** EXERCISE DIRECTIONS **
Restate word for word the lines of the material below, from the line with "Local Open Scope string_scope." to the line with "Definition kwargs : Type", both lines included, and no others.

** AVAILABLE DATA **

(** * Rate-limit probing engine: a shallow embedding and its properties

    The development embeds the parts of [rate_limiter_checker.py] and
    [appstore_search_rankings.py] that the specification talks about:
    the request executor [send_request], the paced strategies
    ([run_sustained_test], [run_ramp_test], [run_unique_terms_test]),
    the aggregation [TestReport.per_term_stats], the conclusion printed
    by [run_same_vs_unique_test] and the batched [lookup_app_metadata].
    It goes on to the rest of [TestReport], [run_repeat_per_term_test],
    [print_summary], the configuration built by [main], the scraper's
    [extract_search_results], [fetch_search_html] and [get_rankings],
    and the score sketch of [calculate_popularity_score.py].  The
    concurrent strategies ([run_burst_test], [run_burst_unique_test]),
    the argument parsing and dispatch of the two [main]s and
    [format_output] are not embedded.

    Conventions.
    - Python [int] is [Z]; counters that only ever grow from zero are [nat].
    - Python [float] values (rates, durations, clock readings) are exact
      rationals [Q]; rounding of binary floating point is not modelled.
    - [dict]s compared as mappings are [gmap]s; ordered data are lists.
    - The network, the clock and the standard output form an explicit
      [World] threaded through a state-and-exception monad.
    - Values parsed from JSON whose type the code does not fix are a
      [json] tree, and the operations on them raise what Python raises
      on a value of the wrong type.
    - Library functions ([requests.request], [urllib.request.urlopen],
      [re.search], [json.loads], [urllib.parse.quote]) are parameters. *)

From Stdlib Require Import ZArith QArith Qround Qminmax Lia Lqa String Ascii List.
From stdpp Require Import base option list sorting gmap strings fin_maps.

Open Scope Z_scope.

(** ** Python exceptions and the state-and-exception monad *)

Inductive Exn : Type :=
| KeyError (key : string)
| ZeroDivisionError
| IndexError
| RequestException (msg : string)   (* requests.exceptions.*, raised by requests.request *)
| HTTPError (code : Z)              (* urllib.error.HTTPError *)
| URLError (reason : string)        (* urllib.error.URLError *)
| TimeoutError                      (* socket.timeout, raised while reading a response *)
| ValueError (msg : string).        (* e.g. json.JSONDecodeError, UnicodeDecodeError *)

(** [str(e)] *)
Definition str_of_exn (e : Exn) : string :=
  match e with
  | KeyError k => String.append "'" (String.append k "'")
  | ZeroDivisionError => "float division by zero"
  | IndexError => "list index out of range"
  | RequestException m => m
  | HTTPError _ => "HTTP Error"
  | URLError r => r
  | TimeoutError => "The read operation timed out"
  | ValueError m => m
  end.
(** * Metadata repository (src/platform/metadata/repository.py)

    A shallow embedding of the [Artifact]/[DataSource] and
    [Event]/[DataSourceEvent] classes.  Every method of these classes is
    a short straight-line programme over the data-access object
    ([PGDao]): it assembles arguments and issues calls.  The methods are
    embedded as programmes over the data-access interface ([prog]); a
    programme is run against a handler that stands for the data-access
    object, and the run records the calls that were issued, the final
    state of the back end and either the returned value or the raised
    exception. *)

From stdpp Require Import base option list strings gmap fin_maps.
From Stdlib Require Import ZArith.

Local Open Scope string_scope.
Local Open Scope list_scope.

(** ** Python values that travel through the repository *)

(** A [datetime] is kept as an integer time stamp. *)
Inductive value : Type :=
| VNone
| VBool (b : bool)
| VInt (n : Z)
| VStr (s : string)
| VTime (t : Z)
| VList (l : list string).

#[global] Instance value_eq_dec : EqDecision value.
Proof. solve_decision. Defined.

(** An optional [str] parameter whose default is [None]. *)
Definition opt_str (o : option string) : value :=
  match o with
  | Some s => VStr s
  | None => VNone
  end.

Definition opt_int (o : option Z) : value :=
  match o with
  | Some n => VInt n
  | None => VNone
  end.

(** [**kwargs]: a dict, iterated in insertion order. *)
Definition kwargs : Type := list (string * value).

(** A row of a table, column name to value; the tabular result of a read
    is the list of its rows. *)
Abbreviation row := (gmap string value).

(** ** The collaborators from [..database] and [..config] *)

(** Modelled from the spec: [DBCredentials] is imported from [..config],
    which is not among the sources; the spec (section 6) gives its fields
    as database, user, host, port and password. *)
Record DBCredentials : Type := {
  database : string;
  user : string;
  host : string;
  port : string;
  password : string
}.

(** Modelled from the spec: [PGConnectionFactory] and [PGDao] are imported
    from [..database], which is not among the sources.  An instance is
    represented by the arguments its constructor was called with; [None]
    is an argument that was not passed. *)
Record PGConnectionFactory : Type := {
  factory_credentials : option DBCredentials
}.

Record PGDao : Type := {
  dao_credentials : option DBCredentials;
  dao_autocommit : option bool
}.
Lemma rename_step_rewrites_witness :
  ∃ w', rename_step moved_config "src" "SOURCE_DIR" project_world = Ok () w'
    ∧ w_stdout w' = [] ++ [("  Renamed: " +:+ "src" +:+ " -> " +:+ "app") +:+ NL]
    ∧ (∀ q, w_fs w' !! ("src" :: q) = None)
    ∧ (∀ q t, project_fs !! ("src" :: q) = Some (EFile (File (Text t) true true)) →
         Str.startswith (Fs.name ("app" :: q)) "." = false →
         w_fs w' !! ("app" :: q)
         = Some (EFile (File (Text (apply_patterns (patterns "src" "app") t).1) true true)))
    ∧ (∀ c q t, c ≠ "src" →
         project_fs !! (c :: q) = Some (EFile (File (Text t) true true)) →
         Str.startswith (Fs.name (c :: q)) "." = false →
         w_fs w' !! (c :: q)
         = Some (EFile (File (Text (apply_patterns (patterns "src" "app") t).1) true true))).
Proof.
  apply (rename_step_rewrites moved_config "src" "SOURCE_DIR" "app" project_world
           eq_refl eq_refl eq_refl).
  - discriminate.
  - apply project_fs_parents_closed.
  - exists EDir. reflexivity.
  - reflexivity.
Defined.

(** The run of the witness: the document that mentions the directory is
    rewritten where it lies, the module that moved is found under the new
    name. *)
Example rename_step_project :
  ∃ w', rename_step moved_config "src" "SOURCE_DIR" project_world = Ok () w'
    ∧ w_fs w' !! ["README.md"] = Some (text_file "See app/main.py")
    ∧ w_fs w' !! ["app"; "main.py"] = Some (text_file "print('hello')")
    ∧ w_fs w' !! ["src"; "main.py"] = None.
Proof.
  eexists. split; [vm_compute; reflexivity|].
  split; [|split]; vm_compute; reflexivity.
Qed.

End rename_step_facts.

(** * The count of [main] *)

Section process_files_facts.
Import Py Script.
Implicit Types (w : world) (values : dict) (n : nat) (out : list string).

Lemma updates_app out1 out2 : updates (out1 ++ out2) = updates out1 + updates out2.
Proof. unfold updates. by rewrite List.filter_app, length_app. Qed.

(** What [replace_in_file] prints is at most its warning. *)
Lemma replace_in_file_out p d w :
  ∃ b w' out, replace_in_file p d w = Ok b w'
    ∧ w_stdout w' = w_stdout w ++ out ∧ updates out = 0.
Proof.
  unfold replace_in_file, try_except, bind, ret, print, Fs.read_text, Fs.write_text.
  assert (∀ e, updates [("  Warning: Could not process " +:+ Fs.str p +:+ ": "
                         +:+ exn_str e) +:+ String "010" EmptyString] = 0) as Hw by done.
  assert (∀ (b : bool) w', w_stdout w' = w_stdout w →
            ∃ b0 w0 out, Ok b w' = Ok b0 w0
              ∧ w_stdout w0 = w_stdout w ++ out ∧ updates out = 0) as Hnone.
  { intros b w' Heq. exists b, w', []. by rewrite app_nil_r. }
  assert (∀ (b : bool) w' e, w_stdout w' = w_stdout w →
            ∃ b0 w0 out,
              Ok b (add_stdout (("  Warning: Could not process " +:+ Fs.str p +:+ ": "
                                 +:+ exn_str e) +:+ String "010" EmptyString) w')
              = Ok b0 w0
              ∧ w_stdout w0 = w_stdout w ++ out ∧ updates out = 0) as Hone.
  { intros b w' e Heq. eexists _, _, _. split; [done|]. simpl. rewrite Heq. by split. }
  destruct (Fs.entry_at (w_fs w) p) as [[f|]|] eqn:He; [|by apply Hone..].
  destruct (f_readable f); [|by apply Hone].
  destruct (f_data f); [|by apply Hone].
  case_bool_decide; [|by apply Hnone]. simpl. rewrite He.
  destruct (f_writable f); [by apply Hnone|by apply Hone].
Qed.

** EXERCISE SOLUTION **
Local Open Scope string_scope.
Local Open Scope list_scope.

(** ** Python values that travel through the repository *)

(** A [datetime] is kept as an integer time stamp. *)
Inductive value : Type :=
| VNone
| VBool (b : bool)
| VInt (n : Z)
| VStr (s : string)
| VTime (t : Z)
| VList (l : list string).

#[global] Instance value_eq_dec : EqDecision value.
Proof. solve_decision. Defined.

(** An optional [str] parameter whose default is [None]. *)
Definition opt_str (o : option string) : value :=
  match o with
  | Some s => VStr s
  | None => VNone
  end.

Definition opt_int (o : option Z) : value :=
  match o with
  | Some n => VInt n
  | None => VNone
  end.

(** [**kwargs]: a dict, iterated in insertion order. *)
Definition kwargs : Type := list (string * value).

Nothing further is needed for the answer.